One study found that genetics, age, and environmental factors play a part in how much stomach fat you shed. There are no shortcuts to losing weight quickly, so it’s important to follow sustainable methods like drinking water, avoiding added sugar, and eating fewer calories.


Are there any foods that burn belly fat?

Food doesn’t directly burn belly fat, but there are certain foods that enhance the fat-burning process. Beans, plain yogurt, bell peppers, broccoli, and salmon are some great examples. They aim to fill your stomach after consumption, which stops you from snacking during a diet.

Can I burn my belly fat overnight?

No, it’s not possible to burn your belly fat in just one night. This physical change requires time, dedication, and consistency. However, if you want to see quick results on your weight loss journey, focus on drinking more water and burning calories through regular exercise.

Why is my stomach so fat?

Eating too many sugary foods is the number one cause of belly fat. A lack of exercise could also lead to weight gain on a poor diet. To see noticeable weight loss results over time, reduce your daily calorie intake, try resistance training, and eat nutrient-dense foods containing protein.

A Word From a Nutritionist

To reach a healthy weight, you have to achieve sustainable weight loss first.

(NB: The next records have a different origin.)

(* ===== verification/Gateway.v ===== *)
(** * Gateway: src/gateway/gateway_forwarder.cpp

    The component that relays clients to backend servers: two tables of
    connections, the choice of a backend by the registry of Cluster.v, messages
    serialised by Protocol.v.  A connection is its address.  The network answers a
    connection attempt with the new connection's address, or not at all; an
    address is not that of a live connection.  A handler runs as one step: each
    connection is read by one thread, and the tables are locked at each use. *)

From S2P Require Import Prelude.
From S2P Require Import Framing.
From S2P Require Import Protocol.
From S2P Require Import Wire.
From S2P Require Import Effects.
From S2P Require ConsistentHash.
From S2P Require Cluster.
Import Endian Message Parser.

Record gateway := mkGateway {
  backend_host_ : str;
  backend_port_ : Z;
  backend_node_type_ : str;
  registry_loaded_ : bool;
  registry_ : Cluster.Registry.registry;
  client_to_backend_ : gmap Z Z;
  backend_to_client_ : gmap Z Z
}.

(** The two constructors. *)
Definition GatewayForwarder (host : str) (port : Z) : gateway := mkGateway host port [] false Cluster.Registry.NodeRegistry ∅ ∅.
Definition GatewayForwarder_of_type (node_type : str) : gateway :=
  mkGateway [] 0 node_type false Cluster.Registry.NodeRegistry ∅ ∅.

Definition with_registry (r : Cluster.Registry.registry) (g : gateway) : gateway :=
  mkGateway (backend_host_ g) (backend_port_ g) (backend_node_type_ g) true r (client_to_backend_ g) (backend_to_client_ g).
Definition with_tables (cb bc : gmap Z Z) (g : gateway) : gateway :=
  mkGateway (backend_host_ g) (backend_port_ g) (backend_node_type_ g) (registry_loaded_ g) (registry_ g) cb bc.

(** What the component does outside: an attempt to connect for a client, bytes
    sent to a backend or a client, a backend connection closed. *)
Inductive effect :=
| Connect (client : Z) (host : str) (port : Z)
| ToBackend (backend : Z) (data : list byte)
| ToClient (client : Z) (data : list byte)
| CloseBackend (backend : Z).

Section Program.
Context {RS : ConsistentHash.RingSort} (e : endianness).

(** The nodes found in the configuration file, [None] if it cannot be read. *)
Context (config : option (list Cluster.Registry.yaml_entry)).

Definition on_disconnect (conn : Z) (g : gateway) : gateway * list effect :=
  match client_to_backend_ g !! conn with
  | Some backend =>
      (with_tables (delete conn (client_to_backend_ g)) (delete backend (backend_to_client_ g)) g, [CloseBackend backend])
  | None => (g, [])
  end.

Definition has_backend (conn : Z) (g : gateway) : bool := bool_decide (is_Some (client_to_backend_ g !! conn)).

(** The registry, loaded at its first use. *)
Definition load_registry (g : gateway) : gateway :=
  if registry_loaded_ g then g else with_registry (Cluster.Registry.load_from_yaml_node config (registry_ g)).2 g.

(** [connect_backend]'s choice of an address. *)
Definition choose_backend (conn : Z) (g : gateway) : (str * Z) * gateway :=
  if bool_decide (backend_node_type_ g = []) then ((backend_host_ g, backend_port_ g), g)
  else
    let g := load_registry g in
    match Cluster.Registry.select_node_by_hash (Wire.to_string conn) (backend_node_type_ g) (registry_ g) with
    | Some info => ((Cluster.Registry.listen_addr info, Cluster.Registry.listen_port info), g)
    | None => ((backend_host_ g, backend_port_ g), g)
    end.

(** [do_connect]; [answer] is the network's. *)
Definition do_connect (conn : Z) (host : str) (port : Z) (answer : option Z) (g : gateway) : option Z * gateway * list effect :=
  if bool_decide (host = []) || (port =? 0) then (None, g, [])
  else match answer with
       | None => (None, g, [Connect conn host port])
       | Some backend =>
           (Some backend, with_tables (<[conn := backend]> (client_to_backend_ g)) (<[backend := conn]> (backend_to_client_ g)) g,
            [Connect conn host port])
       end.

Definition connect_backend (conn : Z) (answer : option Z) (g : gateway) : option Z * gateway * list effect :=
  let '((host, port), g) := choose_backend conn g in do_connect conn host port answer g.

Definition unavailable (msg : Message) : Message := mkMessage (cmd msg) (lit "gateway: backend unavailable").

Definition forward (conn : Z) (msg : Message) (answer : option Z) (g : gateway) : gateway * list effect :=
  match client_to_backend_ g !! conn with
  | Some backend => (g, [ToBackend backend (serialize e msg)])
  | None =>
      let '(found, g, out) := connect_backend conn answer g in
      match found with
      | None => (g, out ++ [ToClient conn (serialize e (unavailable msg))])
      | Some backend => (g, out ++ [ToBackend backend (serialize e msg)])
      end
  end.

Definition on_backend_message (backend : Z) (data : list byte) (g : gateway) : gateway * list effect :=
  match backend_to_client_ g !! backend with
  | Some conn => (g, [ToClient conn data])
  | None => (g, [])
  end.

Definition on_backend_close (backend : Z) (g : gateway) : gateway * list effect :=
  match backend_to_client_ g !! backend with
  | Some conn => (with_tables (delete conn (client_to_backend_ g)) (delete backend (backend_to_client_ g)) g, [])
  | None => (g, [])
  end.

Inductive event :=
| Forward (client : Z) (msg : Message) (answer : option Z)
| Disconnect (client : Z)
| BackendMessage (backend : Z) (data : list byte)
| BackendClose (backend : Z).

Definition handle (ev : event) (g : gateway) : gateway * list effect :=
  match ev with
  | Forward c m answer => forward c m answer g
  | Disconnect c => on_disconnect c g
  | BackendMessage b data => on_backend_message b data g
  | BackendClose b => on_backend_close b g
  end.

Fixpoint run (evs : list event) (g : gateway) : gateway * list effect :=
  match evs with
  | [] => (g, [])
  | ev :: evs' => let '(g1, out1) := handle ev g in let '(g2, out2) := run evs' g1 in (g2, out1 ++ out2)
  end.

(** A new connection's address is not that of one alive: the tables own the
    backends' connections. *)
Definition fresh (ev : event) (g : gateway) : Prop :=
  match ev with Forward _ _ (Some b) => forall c, client_to_backend_ g !! c <> Some b | _ => True end.

Fixpoint fresh_run (evs : list event) (g : gateway) : Prop :=
  match evs with [] => True | ev :: evs' => fresh ev g /\ fresh_run evs' (handle ev g).1 end.

(** ** The tables *)

(** The tables are each other's inverse. *)
Definition tables_ok (g : gateway) : Prop := forall c b, client_to_backend_ g !! c = Some b <-> backend_to_client_ g !! b = Some c.

Lemma load_tables g : client_to_backend_ (load_registry g) = client_to_backend_ g /\ backend_to_client_ (load_registry g) = backend_to_client_ g.
Proof. unfold load_registry. by destruct (registry_loaded_ g). Qed.

Lemma choose_tables c g : client_to_backend_ (choose_backend c g).2 = client_to_backend_ g /\
  backend_to_client_ (choose_backend c g).2 = backend_to_client_ g.
Proof.
  unfold choose_backend. case_bool_decide; [done|]. pose proof (load_tables g). by destruct (Cluster.Registry.select_node_by_hash _ _ _).
Qed.

(** What an attempt to connect comes to. *)
Lemma connect_backend_spec c answer g found g' out : connect_backend c answer g = (found, g', out) ->
  (found = None /\ client_to_backend_ g' = client_to_backend_ g /\ backend_to_client_ g' = backend_to_client_ g \/
   exists b, found = Some b /\ answer = Some b /\ client_to_backend_ g' = <[c := b]> (client_to_backend_ g) /\
     backend_to_client_ g' = <[b := c]> (backend_to_client_ g)) /\
  (out = [] \/ out = [Connect c (choose_backend c g).1.1 (choose_backend c g).1.2]).
Proof.
  unfold connect_backend. pose proof (choose_tables c g) as [H1 H2]. destruct (choose_backend c g) as [[host port] g1]. cbn in *.
  unfold do_connect. destruct (_ || _); [intros [= <- <- <-]; auto|].
  destruct answer as [b|]; intros [= <- <- <-]; cbn; [|auto]. split; [right; exists b; by rewrite H1, H2|by right].
Qed.

Lemma delete_tables c b g : tables_ok g -> client_to_backend_ g !! c = Some b ->
  tables_ok (with_tables (delete c (client_to_backend_ g)) (delete b (backend_to_client_ g)) g).
Proof.
  intros Hg Hc c' b'. cbn. destruct (decide (c' = c)) as [->|Hne].
  - rewrite lookup_delete_eq. split; [done|]. intros [Hb Hb']%lookup_delete_Some. apply Hg in Hb'. congruence.
  - rewrite lookup_delete_ne by done. rewrite lookup_delete_Some, (Hg c' b' : _ <-> _). split; [|naive_solver].
    intros Hb. split; [|done]. intros <-. apply (proj1 (Hg _ _)) in Hc. congruence.
Qed.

People who cut out too many calories or avoid physical activity will have trouble reaching their goals. There’s no magic diet in today’s fitness industry, so build a routine that works for your health. All it takes is one day of planning and motivation to set things in motion.

You could start by eating nutrient-dense foods in a 500-calorie deficit. Getting more exercise will also burn calories throughout the day and reduce your overall body fat percentage. How much belly fat you lose completely depends on your diet, activity level, and goals.

Lastly, know the difference between monounsaturated and polyunsaturated fats. They are both healthy types of dietary fat, but you need them to keep energy levels high. The only ingredient you should avoid is trans fat, as it can stop you from losing stubborn weight.

Always consult with a medical professional if you currently have health problems. Gaining trusted advice ensures you’re following the best weight management methods. Remember that consistency is key, so create a plan that is both sustainable and enjoyable.


So, how do you lose belly fat quickly and safely?

Simple things like drinking more water, eating fiber-rich foods, tracking your calories, and following the ketogenic diet could reduce abdominal fat. You need to make these small changes to maintain a healthy lifestyle and lose more weight on your fitness journey.

Just remember to seek help from your doctor if you currently have any health conditions.